The game, which penned itself aptly as “A Dystopian Document Thriller”, is a game where you, the player, assume the role of an officer who mans the border checkpoint of a totalitarian state and checks the papers and ID of individuals entering the country. The iconography strongly resembles that of a Cold War-era East of the Iron Curtain nation.
The plot ramps up as you try to support your family, decide the fates of those entering “Arstotzka,” try to keep up with the increasingly complex paperwork and identifications required to enter the country, a revolution begins brewing, and you find yourself torn by all of these motivations. A unique point of the game is that it only goes as far as you can; the story can end at any point if you make the wrong decisions. Helping others puts yourself and your starving family at great risk.
Production shots from an upcoming Papers Please short film by Nikita and Liliya Ordynskiy. Really looking forward to this. pic.twitter.com/e1d3qwaHrq
— Lucas Pope (@dukope) May 30, 2017
As Pope says, Russian filmmakers Nikita and Liliya Ordynskiy are writing the film, with Nikita in the directing chair. The inspector who the player assumes the role of will be portrayed by Igor Savochkin. In addition to all of this, the teaser trailer was just released and reported on by Engadget. It slates the release of the Papers, Please film for some point in 2017.
It looks like a promising adaptation of the game.
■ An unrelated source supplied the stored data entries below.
(* ===== verification/AuthorizedKeys.v ===== *)
(** * Authorized public keys ([internal/crypto/authorizedkeys/store.go])

    Reading a file and parsing one entry of it ([ssh.ParseAuthorizedKey]) are
    inputs; a public key is its marshalled form. *)

From S2P Require Import Prelude GoStrings PathGuard.

Module AuthorizedKeys.

Record Store := mkStore { dir : string }.

(** [os.ReadFile]: the contents, the error of a missing file, or another one. *)
Inductive file := Contents (raw : string) | NotExist | FileError (err : string).

(** [NewStore] *)
Definition NewStore (dir : string) : Store := mkStore (TrimSpace dir).

(** [filepath.Base] *)
Definition Base (path : string) : string :=
  if bool_decide (path = "") then "."
  else
    let p := TrimRightByte path PathGuard.slash in
    if bool_decide (p = "") then "/" else default "" (last (SplitByte p PathGuard.slash)).

(** [pathForUser] *)
Definition pathForUser (s : Store) (username : string) : result string string :=
  if bool_decide (dir s = "") then Err "authorized keys directory is empty"
  else
    let user := TrimSpace username in
    if bool_decide (user = "") then Err "username is empty"
    else if negb (bool_decide (user = Base user)) || contains_byte PathGuard.slash user
    then Err "invalid username for authorized keys path"
    else Ok (PathGuard.Join (dir s) user).

Section Keys.
Context (readFile : string → file) (parse : string → result string (string * string)).

(** The loop of [IsAuthorized] over the entries of the file. *)
Fixpoint scan (fuel : nat) (username key remaining : string) : result string bool :=
  match fuel with
  | O => Ok false
  | S fuel =>
     if bool_decide (TrimSpace remaining = "") then Ok false
     else match parse remaining with
     | Err e => Err ("parse authorized keys for " +:+ username +:+ ": " +:+ e)
     | Ok (parsed, rest) =>
        if bool_decide (parsed = key) then Ok true else scan fuel username key rest
     end
  end.

(** [IsAuthorized]; a nil store or key is [None]. *)
Definition IsAuthorized (s : option Store) (username : string) (key : option string)
    : result string bool :=
  match s, key with
  | None, _ => Err "authorized keys store is nil"
  | _, None => Err "public key is nil"
  | Some s, Some key =>
     let* path := pathForUser s username in
     match readFile path with
     | NotExist => Ok false
     | FileError e => Err ("read authorized keys for " +:+ username +:+ ": " +:+ e)
     | Contents raw => scan (S (String.length raw)) username key raw
     end
  end.

(** The entries the parser finds in a text. *)
Inductive entry : string → string → Prop :=
| entry_here raw parsed rest : parse raw = Ok (parsed, rest) → entry raw parsed
| entry_later raw parsed0 rest parsed :
    parse raw = Ok (parsed0, rest) → entry rest parsed → entry raw parsed.

(** The parser consumes input at each entry. *)
Definition parse_shortens : Prop :=
  ∀ raw parsed rest, parse raw = Ok (parsed, rest) →
    (String.length rest < String.length raw)%nat.

Lemma scan_true fuel username key raw :
  scan fuel username key raw = Ok true → entry raw key.
Proof using Type.
  revert raw. induction fuel as [|fuel IH]; intros raw; simpl; [done|].
  case_bool_decide; [done|]. destruct (parse raw) as [[parsed rest]|] eqn:E; [|done].
  case_bool_decide; [intros _; subst; by eapply entry_here|].
  intros ?%IH. by eapply entry_later.
Qed.

(** The fuel is enough: when nothing is found, the remaining text is blank. *)
Lemma scan_false fuel username key raw :
  parse_shortens → (String.length raw < fuel)%nat →
  scan fuel username key raw = Ok false → ∀ parsed, entry raw parsed →
  (∀ r, TrimSpace r = "" → ¬ is_ok (parse r)) → parsed ≠ key.
Proof using Type.
  intros Hp. revert raw. induction fuel as [|fuel IH]; intros raw Hl; [lia|]. simpl.
  case_bool_decide as Hb.
  - intros _ parsed He Hblank. destruct He as [raw p r E|raw p r q E _];
      exfalso; apply (Hblank raw Hb); by rewrite E.
  - destruct (parse raw) as [[parsed0 rest]|] eqn:E; [|done].
    case_bool_decide as Hk; [done|]. intros Hs parsed He Hblank.
    destruct He as [raw p r E'|raw p r q E' He]; rewrite E' in E; simplify_eq; [done|].
    eapply IH; [|exact Hs|exact He|exact Hblank]. apply Hp in E'. lia.
Qed.

(** The parser finds no entry in a blank text. *)
Definition blank_fails : Prop := ∀ r, TrimSpace r = "" → ¬ is_ok (parse r).

(** Which keys are accepted.  Whenever the lookup gives an answer, the key is
    accepted if and only if the file of the user exists and one of the entries the
    parser finds in it is that key.  The loop of the lookup never stops early: the
    parser consumes text at each entry and finds none in blank text. *)
Lemma key_accepted_iff (s : Store) (username key : string) (b : bool) :
  parse_shortens → blank_fails →
  IsAuthorized (Some s) username (Some key) = Ok b →
  b = true ↔ ∃ path raw, pathForUser s username = Ok path ∧ readFile path = Contents raw
                         ∧ entry raw key.
Proof using Type.
  intros Hp Hb. unfold IsAuthorized. destruct (pathForUser s username) as [path|] eqn:E; [|done].
  simpl. destruct (readFile path) as [raw| |e] eqn:Er; [|intros [= <-]|done].
  - intros H. split.
    + intros ->. exists path, raw. split_and!; [done|done|]. exact (scan_true (S (String.length raw)) _ _ _ H).
    + intros (path' & raw' & [= <-] & Er' & He). rewrite Er in Er'. simplify_eq.
      destruct b; [done|]. exfalso.
      exact (scan_false (S (String.length _)) _ _ _ Hp (Nat.lt_succ_diag_r _) H _ He Hb eq_refl).
  - split; [done|]. intros (path' & raw' & [= <-] & Er' & _). congruence.
Qed.

End Keys.

(** A parser that takes one character as a key. *)
Definition char_parse (r : string) : result string (string * string) :=
  match r with
  | String c rest => if bool_decide (TrimSpace r = "") then Err "ssh: no key found"
                     else Ok (String c "", rest)
  | EmptyString => Err "ssh: no key found"
  end.

Lemma key_accepted_iff_witness :
  parse_shortens char_parse ∧ blank_fails char_parse
  ∧ (true = true ↔ ∃ path raw, pathForUser (mkStore "/srv/keys") "ana" = Ok path
       ∧ Contents "xy" = Contents raw ∧ entry char_parse raw "y").
Proof.
  assert (Hp : parse_shortens char_parse).
  { intros [|c r] parsed rest; simpl; [done|]. case_bool_decide; [done|].
    intros [= <- <-]. simpl. lia. }
  assert (Hb : blank_fails char_parse).
  { intros [|c r] H; [by simpl; tauto|]. unfold char_parse.
    rewrite bool_decide_eq_true_2 by done. simpl; tauto. }
  split; [exact Hp|]. split; [exact Hb|].
  exact (key_accepted_iff (λ _, Contents "xy") char_parse (mkStore "/srv/keys") "ana" "y" true
           Hp Hb eq_refl).
Defined.

Lemma components_snoc dir user :
  PathGuard.plain user →
  PathGuard.components true (dir +:+ "/" +:+ user) = PathGuard.components true dir ++ [user].
Proof.
  intros (H1 & H2 & H3 & H4). unfold PathGuard.components.
  change ("/" +:+ user) with (String PathGuard.slash user).
  rewrite PathGuard.SplitByte_app, foldl_app, (PathGuard.SplitByte_none _ user) by done.
  simpl. unfold PathGuard.clean_step at 1. rewrite !bool_decide_eq_false_2 by done.
  simpl. by rewrite reverse_cons.
Qed.

Lemma components_parent dir :
  PathGuard.components true (dir +:+ "/" +:+ "..")
  = take (length (PathGuard.components true dir) - 1) (PathGuard.components true dir).
Proof.
  pose proof (PathGuard.components_plain dir) as Hp. unfold PathGuard.components in *.
  change ("/" +:+ "..") with (String PathGuard.slash "..").
  rewrite PathGuard.SplitByte_app, foldl_app. rewrite Forall_reverse in Hp.
  set (acc := foldl _ [] _) in *. destruct acc as [|x acc]; [done|]. simpl.
  apply Forall_cons in Hp as [(_ & _ & Hx & _) _].
  assert (E : PathGuard.clean_step true (x :: acc) ".." = acc).
  { unfold PathGuard.clean_step. simpl. by rewrite bool_decide_eq_false_2. }
  rewrite E, reverse_cons, length_app. simpl.
  by rewrite Nat.add_sub, take_app_length.
Qed.

(** C31: the file of a user's keys.  Seen from the working directory of the process, and
    whether the configured directory is rooted or relative, every user name that is
    accepted leads to the file of that name directly in the directory, except the two
    names made of dots: those lead to the directory itself and to its parent. *)
Theorem keys_path_in_directory (wd : string) (s : Store) (username path : string) :
  pathForUser s username = Ok path →
  let user := TrimSpace username in
  let cs := PathGuard.resolve wd (dir s) in
  (PathGuard.plain user ∧ PathGuard.resolve wd path = cs ++ [user])
  ∨ user = "." ∧ PathGuard.resolve wd path = cs
  ∨ user = ".." ∧ PathGuard.resolve wd path = take (length cs - 1) cs.
Proof.
  intros H user cs. revert H. unfold pathForUser. case_bool_decide as Hdir; [done|].
  case_bool_decide as Hu; [done|]. case_if; [done|]. intros [= <-].
  apply orb_false_iff in Heqb as [_ Hs]. fold user in Hu, Hs |- *.
  unfold PathGuard.Join. rewrite bool_decide_eq_false_2, PathGuard.resolve_Clean by done.
  assert (Habs : PathGuard.IsAbs (dir s +:+ "/" +:+ user) = PathGuard.IsAbs (dir s)).
  { unfold PathGuard.IsAbs. destruct (dir s) as [|a d]; [done|]. unfold HasPrefix.
    change (String a d +:+ "/" +:+ user) with (String a (d +:+ "/" +:+ user)).
    cbn [strip_prefix]. by destruct (bool_decide _). }
  set (d := if PathGuard.IsAbs (dir s) then dir s else wd +:+ "/" +:+ dir s).
  assert (Hr : PathGuard.resolve wd (dir s +:+ "/" +:+ user)
    = PathGuard.components true (d +:+ "/" +:+ user)).
  { unfold PathGuard.resolve, d. rewrite Habs. destruct (PathGuard.IsAbs (dir s)); [done|].
    by rewrite <-!string_app_assoc. }
  rewrite Hr. change cs with (PathGuard.components true d).
  destruct (decide (user = ".")) as [->|Hd]; [right; left|
    destruct (decide (user = "..")) as [->|Hdd]; [right; right|left]].
  - split; [done|]. unfold PathGuard.components. change ("/" +:+ ".") with (String PathGuard.slash ".").
    by rewrite PathGuard.SplitByte_app, foldl_app.
  - split; [done|]. by apply components_parent.
  - assert (Hp : PathGuard.plain user) by done. split; [done|]. by apply components_snoc.
Qed.

Lemma keys_path_in_directory_witness :
  pathForUser (NewStore "data/ssh/authorized_keys") " ana " = Ok "data/ssh/authorized_keys/ana"
  ∧ PathGuard.resolve "/srv" "data/ssh/authorized_keys/ana"
    = ["srv"; "data"; "ssh"; "authorized_keys"; "ana"].
Proof.
  assert (E : pathForUser (NewStore "data/ssh/authorized_keys") " ana "
    = Ok "data/ssh/authorized_keys/ana") by by vm_compute.
  split; [exact E|].
  destruct (keys_path_in_directory "/srv" (NewStore "data/ssh/authorized_keys") " ana " _ E)
    as [[_ ->]|[[H _]|[H _]]]; [by vm_compute|by vm_compute in H..].
Defined.

(** The name of two dots reads the parent of the directory. *)
Example dots_leave_directory :
  pathForUser (NewStore "data/ssh/authorized_keys") ".." = Ok "data/ssh".
Proof. by vm_compute. Qed.

End AuthorizedKeys.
That being said, this is an interesting game to adapt to film. Much of the tension of Papers, Please comes from player choice, so having that taken away for a non-interactive retelling of Papers, Please seems like a questionable decision. That being said, the writing and narrative running through the drama of Arstotzka are enthralling, so there is still a lot to work with in the retelling.
With that, I guess there’s nothing left to say but Glory to Arstotzka!